Several groups have organized to demonstrate their concern about GNETS and to support major changes by the State. Parent to Parent of Georgia (p2pga.org) has built a website with educational materials that have been used to inform lawmakers about the problems.

The Coalition for Equity in Education is another that has requested meetings with the State to discuss solutions, but so far, those requests have been denied. The DOJ, however, has to be willing to accept input from advocates and stakeholders.

“We’ve had ongoing meetings with the DOJ to talk about what the remedies are,” said Barkoff. “Our coalition has been doing a lot of thinking about ways we’d support a resolution, and we have shared our thoughts on that. But when we asked the State for the same consideration, it declined. We sent a letter first in November that got no response, then we sent another in April and were just recently told they weren’t interested in meeting with us. That was disappointing. The interested and engaged stakeholders absolutely need to have a voice.”

At this time, advocates envision three possible next steps: Georgia could settle the issues to the satisfaction of the DOJ; the State could cease negotiating, and the DOJ could initiate litigation; or negotiations could stop without any litigation. Barkoff is hopeful that a strong settlement agreement will be reached.

“We have been talking to the DOJ for almost a year and saying, ‘If you aren’t able to reach a settlement, then the next step is litigation,’ ” she said. “We are still at the wait-and-see point, but our coalition has been active on many fronts, and we hope to be at a pivotal point soon.”

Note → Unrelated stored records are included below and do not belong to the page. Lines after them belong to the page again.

(* ===== verification/Store.v ===== *)
(** * Stores, exports and linking
      ([src/src/store.rs], [src/src/instance.rs], [src/src/func.rs],
       [src/src/global.rs], [src/src/memory.rs], [src/src/table.rs],
       [src/src/lib.rs], [src/src/linker.rs], [src/src/runtime/instance.rs])

    A store owns instances and the entities they export, and hands out indices
    as handles.  Exports are materialised on first use.  The linker maps pairs of
    names to such handles and resolves the imports of a module against them. *)
From stdpp Require Import base list gmap option strings numbers.
From S2P Require Import Prelude Types Module ModuleTypes TypeRegistry VMVal ConstEval VMOffsets Mmap RtMemory VMHeap BTree Code Instance.
Local Open Scope Z_scope.

(** ** Handles *)
Inductive Extern : Type :=
| Ext_Func (h : Z)
| Ext_Table (h : Z)
| Ext_Memory (h : Z)
| Ext_Global (h : Z).

(** [ExportedFunction], [ExportedTable], [ExportedMemory], [ExportedGlobal]. *)
Record Exported (D : Type) : Type := mkExported { ex_definition : Z; ex_vmctx : Z; ex_desc : D }.
Arguments mkExported {D}.
Arguments ex_definition {D}.
Arguments ex_vmctx {D}.
Arguments ex_desc {D}.

Inductive Export : Type :=
| Exp_Function (func_ref : Z)
| Exp_Table (t : Exported TableDesc)
| Exp_Memory (m : Exported MemoryDesc)
| Exp_Global (g : Exported GlobalDesc).

(** [runtime::Instance]. *)
Record RtInstance : Type := mkInstance {
  ri_module : ModuleInner;
  ri_vmctx : OwnedVMContext;
  ri_tables : list Table;
  ri_memories : list Memory;
  ri_dropped_elems : gset Z;
  ri_dropped_data : gset Z;
  ri_exports : list (option Extern) }.

(** ** [Store] *)
Record Store : Type := mkStore {
  instances : list RtInstance;
  exported_funcs : list Z;
  exported_tables : list (Exported TableDesc);
  exported_memories : list (Exported MemoryDesc);
  exported_globals : list (Exported GlobalDesc);
  wasm_vmval_storage : list VMVal;
  vmctx2instance : gmap Z Z }.

Definition store_new : Store := mkStore [] [] [] [] [] [] ∅.

Definition take_wasm_vmval_storage (s : Store) : list VMVal * Store :=
  (wasm_vmval_storage s,
   mkStore (instances s) (exported_funcs s) (exported_tables s) (exported_memories s) (exported_globals s) [] (vmctx2instance s)).
Definition return_wasm_vmval_storage (storage : list VMVal) (s : Store) : Store :=
  mkStore (instances s) (exported_funcs s) (exported_tables s) (exported_memories s) (exported_globals s) storage (vmctx2instance s).

Definition get_instance_from_vmctx {E} (s : Store) (vmctx : Z) : outcome E Z := unwrap (vmctx2instance s !! vmctx).

Definition push_instance (i : RtInstance) (s : Store) : Z * Store :=
  let handle := pm_len (instances s) in
  (handle, mkStore (pm_push (instances s) i) (exported_funcs s) (exported_tables s) (exported_memories s)
             (exported_globals s) (wasm_vmval_storage s) (<[as_mut_ptr (ri_vmctx i) := handle]> (vmctx2instance s))).
Definition push_function (f : Z) (s : Store) : Z * Store :=
  (pm_len (exported_funcs s),
   mkStore (instances s) (pm_push (exported_funcs s) f) (exported_tables s) (exported_memories s) (exported_globals s)
     (wasm_vmval_storage s) (vmctx2instance s)).
Definition push_table (t : Exported TableDesc) (s : Store) : Z * Store :=
  (pm_len (exported_tables s),
   mkStore (instances s) (exported_funcs s) (pm_push (exported_tables s) t) (exported_memories s) (exported_globals s)
     (wasm_vmval_storage s) (vmctx2instance s)).
Definition push_memory (m : Exported MemoryDesc) (s : Store) : Z * Store :=
  (pm_len (exported_memories s),
   mkStore (instances s) (exported_funcs s) (exported_tables s) (pm_push (exported_memories s) m) (exported_globals s)
     (wasm_vmval_storage s) (vmctx2instance s)).
Definition push_global (g : Exported GlobalDesc) (s : Store) : Z * Store :=
  (pm_len (exported_globals s),
   mkStore (instances s) (exported_funcs s) (exported_tables s) (exported_memories s) (pm_push (exported_globals s) g)
     (wasm_vmval_storage s) (vmctx2instance s)).

Definition set_instance (h : Z) (i : RtInstance) (s : Store) : Store :=
  mkStore (pm_set (instances s) h i) (exported_funcs s) (exported_tables s) (exported_memories s) (exported_globals s)
    (wasm_vmval_storage s) (vmctx2instance s).

(** [Extern::from_export]. *)
Definition from_export (e : Export) (s : Store) : Extern * Store :=
  match e with
  | Exp_Function f => let r := push_function f s in (Ext_Func r.1, r.2)
  | Exp_Table t => let r := push_table t s in (Ext_Table r.1, r.2)
  | Exp_Memory m => let r := push_memory m s in (Ext_Memory r.1, r.2)
  | Exp_Global g => let r := push_global g s in (Ext_Global r.1, r.2)
  end.

(** [Func::as_vmfunction_import] reads the function reference; the others copy
    two pointers. *)
Definition as_vmfunction_import {E} (h : heap) (s : Store) (f : Z) : outcome E VMFunctionImport :=
  p ← pm_index (exported_funcs s) f;
  r ← load_at (A:=VMFuncRef) p h;
  Ok (mkVMFunctionImport (fr_wasm_call r) (fr_array_call r) (fr_vmctx r)).
Definition as_vmtable_import {E} (s : Store) (t : Z) : outcome E VMImport :=
  x ← pm_index (exported_tables s) t; Ok (mkVMImport (ex_definition x) (ex_vmctx x)).
Definition as_vmmemory_import {E} (s : Store) (t : Z) : outcome E VMImport :=
  x ← pm_index (exported_memories s) t; Ok (mkVMImport (ex_definition x) (ex_vmctx x)).
Definition as_vmglobal_import {E} (s : Store) (t : Z) : outcome E VMImport :=
  x ← pm_index (exported_globals s) t; Ok (mkVMImport (ex_definition x) (ex_vmctx x)).

(** ** Exports of an instance ([runtime/instance.rs]) *)
Section Exports.
Context {E : Type} (h : heap) (i : RtInstance).
Abbreviation m := (mo_translated (ri_module i)).
Abbreviation o := (mo_offsets (ri_module i)).

Definition get_func_ref (index : Z) : outcome E (option Z) :=
  if is_reserved_value index then Ok None
  else
    func ← pm_index (functions m) index;
    off ← vmctx_vmfunc_ref o (func_ref func);
    Ok (Some (plus_offset (ri_vmctx i) off)).

Definition get_exported_func (index : Z) : outcome E Z :=
  r ← get_func_ref index;
  p ← unwrap r;
  _ ← assert_ (negb (p =? 0));
  Ok p.

Definition table_ptr (index : Z) : outcome E Z :=
  off ← vmctx_vmtable_definition o index; Ok (plus_offset (ri_vmctx i) off).
Definition memory_ptr (index : Z) : outcome E Z :=
  off ← vmctx_vmmemory_definition o index; Ok (plus_offset (ri_vmctx i) off).
Definition global_ptr (index : Z) : outcome E Z :=
  off ← vmctx_vmglobal_definition o index; Ok (plus_offset (ri_vmctx i) off).

Definition imported_function (index : Z) : outcome E VMFunctionImport :=
  off ← vmctx_vmfunction_import o index; load_at (plus_offset (ri_vmctx i) off) h.
Definition imported_table (index : Z) : outcome E VMImport :=
  off ← vmctx_vmtable_import o index; load_at (plus_offset (ri_vmctx i) off) h.
Definition imported_memory (index : Z) : outcome E VMImport :=
  off ← vmctx_vmmemory_import o index; load_at (plus_offset (ri_vmctx i) off) h.
Definition imported_global (index : Z) : outcome E VMImport :=
  off ← vmctx_vmglobal_import o index; load_at (plus_offset (ri_vmctx i) off) h.

(** Definition and context: the instance's own, or those of the import. *)
Definition home (d : option Z) (own : Z -> outcome E Z) (import : outcome E VMImport) : outcome E (Z * Z) :=
  match d with
  | Some def_index => p ← own def_index; Ok (p, as_mut_ptr (ri_vmctx i))
  | None => x ← import; Ok (vi_from x, vi_vmctx x)
  end.

Definition get_exported_table (index : Z) : outcome E (Exported TableDesc) :=
  d ← defined_table_index m index;
  p ← home d table_ptr (imported_table index);
  t ← pm_index (tables m) index;
  Ok (mkExported p.1 p.2 t).
Definition get_exported_memory (index : Z) : outcome E (Exported MemoryDesc) :=
  d ← defined_memory_index m index;
  p ← home d memory_ptr (imported_memory index);
  t ← pm_index (memories m) index;
  Ok (mkExported p.1 p.2 t).
Definition get_exported_global (index : Z) : outcome E (Exported GlobalDesc) :=
  d ← defined_global_index m index;
  p ← home d global_ptr (imported_global index);
  t ← pm_index (globals m) index;
  Ok (mkExported p.1 p.2 t).

Definition get_export_by_index (index : EntityIndex) : outcome E Export :=
  match index with
  | Ent_Function x => Exp_Function <$> get_exported_func x
  | Ent_Global x => Exp_Global <$> get_exported_global x
  | Ent_Table x => Exp_Table <$> get_exported_table x
  | Ent_Memory x => Exp_Memory <$> get_exported_memory x
  | Ent_Tag _ => Panic
  end.
End Exports.

(** ** [Instance] ([instance.rs]) *)

(** [IndexMap::get_full]: position and value of a key. *)
Fixpoint get_full_from (k : string) (l : list (string * EntityIndex)) (n : Z) : option (Z * EntityIndex) :=
  match l with
  | [] => None
  | (k', v) :: l => if bool_decide (k = k') then Some (n, v) else get_full_from k l (n + 1)
  end.
Definition get_full (k : string) (l : list (string * EntityIndex)) : option (Z * EntityIndex) := get_full_from k l 0.

Definition set_export (i : RtInstance) (n : Z) (e : Extern) : RtInstance :=
  mkInstance (ri_module i) (ri_vmctx i) (ri_tables i) (ri_memories i) (ri_dropped_elems i) (ri_dropped_data i)
    (pm_set (ri_exports i) n (Some e)).

Definition get_export_inner {E} (h : heap) (inst : Z) (entity : EntityIndex) (n : Z) (s : Store) : outcome E (Extern * Store) :=
  data ← pm_index (instances s) inst;
  cached ← pm_index (ri_exports data) n;
  match cached with
  | Some e => Ok (e, s)
  | None =>
      x ← get_export_by_index h data entity;
      let r := from_export x s in
      data ← pm_index (instances r.2) inst;
      Ok (r.1, set_instance inst (set_export data n r.1) r.2)
  end.

Definition get_export {E} (h : heap) (inst : Z) (name : string) (s : Store) : outcome E (option Extern * Store) :=
  data ← pm_index (instances s) inst;
  match get_full name (exports (mo_translated (ri_module data))) with
  | None => Ok (None, s)
  | Some (n, entity) => r ← get_export_inner h inst entity n s; Ok (Some r.1, r.2)
  end.

(** All exports; those not materialised yet are filled in first. *)
Definition instance_exports {E} (h : heap) (inst : Z) (s : Store) : outcome E (list (string * Extern) * Store) :=
  data ← pm_index (instances s) inst;
  let names := exports (mo_translated (ri_module data)) in
  s ← (if existsb (fun e => match e with None => true | Some _ => false end) (ri_exports data) then
         foldM (fun s p => match get_full p.1 names with
                           | Some (n, entity) => r ← get_export_inner h inst entity n s; Ok r.2
                           | None => Ok s
                           end) names s
       else Ok s);
  data ← pm_index (instances s) inst;
  l ← mapO (fun p => v ← unwrap p.2; Ok (p.1.1, v))
        (zip (exports (mo_translated (ri_module data))) (ri_exports data));
  Ok (l, s).

(** ** Instantiation *)
Section Instantiate.
Context {K : Type} `{Kernel K} (alloc : InstanceAllocator K) (strict dbg : bool) (builtins_init : Z).
Abbreviation M := (SM (World K) Error).

(** Dropping what has been allocated. *)
Definition drop_parts (vmctx : OwnedVMContext) (ts : list Table) (ms : list Memory) : SM K Error unit :=
  _ ← sm_for (fun x => mmap_drop (mem_mmap x)) ms;
  _ ← sm_for (fun t => mmap_drop (mv_mmap (tbl_elements t))) ts;
  mmap_drop (mv_mmap vmctx).

(** [runtime::Instance::new_unchecked].  The bytes of the new context are those
    of its vector. *)
Definition instance_new_unchecked (module : ModuleInner) (imports : Imports) : M RtInstance :=
  let m := mo_translated module in
  r ← with_kernel (allocate_module dbg m (mo_offsets module));
  let '(vmctx, ts, ms) := r in
  sm_on_err
    (_ ← with_heap (heap_write (as_mut_ptr vmctx) (Some <$> mv_data vmctx));
     _ ← initialize_vmctx strict dbg builtins_init vmctx ts ms module imports;
     ts ← initialize_tables ts module;
     _ ← initialize_memories ms module;
     mret (mkInstance module vmctx ts ms (active_table_initializers m) (active_memory_initializers m)
             (replicate (length (exports m)) None)))
    (with_kernel (drop_parts vmctx ts ms)).

(** State of the embedder: the world and the store. *)
Definition on_world {A} (m : M A) : SM (World K * Store) Error A := fun s =>
  let r := m s.1 in (r.1, (r.2, s.2)).
Definition on_store {A} (f : Store -> A * Store) : SM (World K * Store) Error A := fun s =>
  let r := f s.2 in (Ok r.1, (s.1, r.2)).

(** [Instance::new_unchecked]. *)
Definition new_unchecked (module : ModuleInner) (imports : Imports) : SM (World K * Store) Error Z :=
  instance ← on_world (instance_new_unchecked module imports);
  on_store (push_instance instance).
End Instantiate.

(** ** [Linker] ([linker.rs]) *)
Record ImportKey : Type := mkImportKey { ik_name : Z; ik_module : Z }.
#[global] Instance ImportKey_eq_dec : EqDecision ImportKey.
Proof. solve_decision. Defined.
#[global] Instance ImportKey_countable : Countable ImportKey.
Proof. refine (inj_countable' (fun k => (ik_name k, ik_module k)) (fun p => mkImportKey p.1 p.2) _). by intros []. Defined.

If the DOJ does not start legal proceedings against the State, the possibility exists that the Coalition could do so on its own. But Barkoff says the current approach is to give the two parties a bit more time.

“There is a lot of momentum right now, and we are cautiously optimistic,” she said. “We do feel strongly that the State resolve this and have a strong settlement. But meanwhile, the real tragedy is that we’ve had another school year go by in the lives of these kids.”

Possible Next Steps:
Georgia could settle the issues to the satisfaction of the DOJ.
The State could cease negotiating and the DOJ could initiate litigation.
Negotiations could stop without any litigation.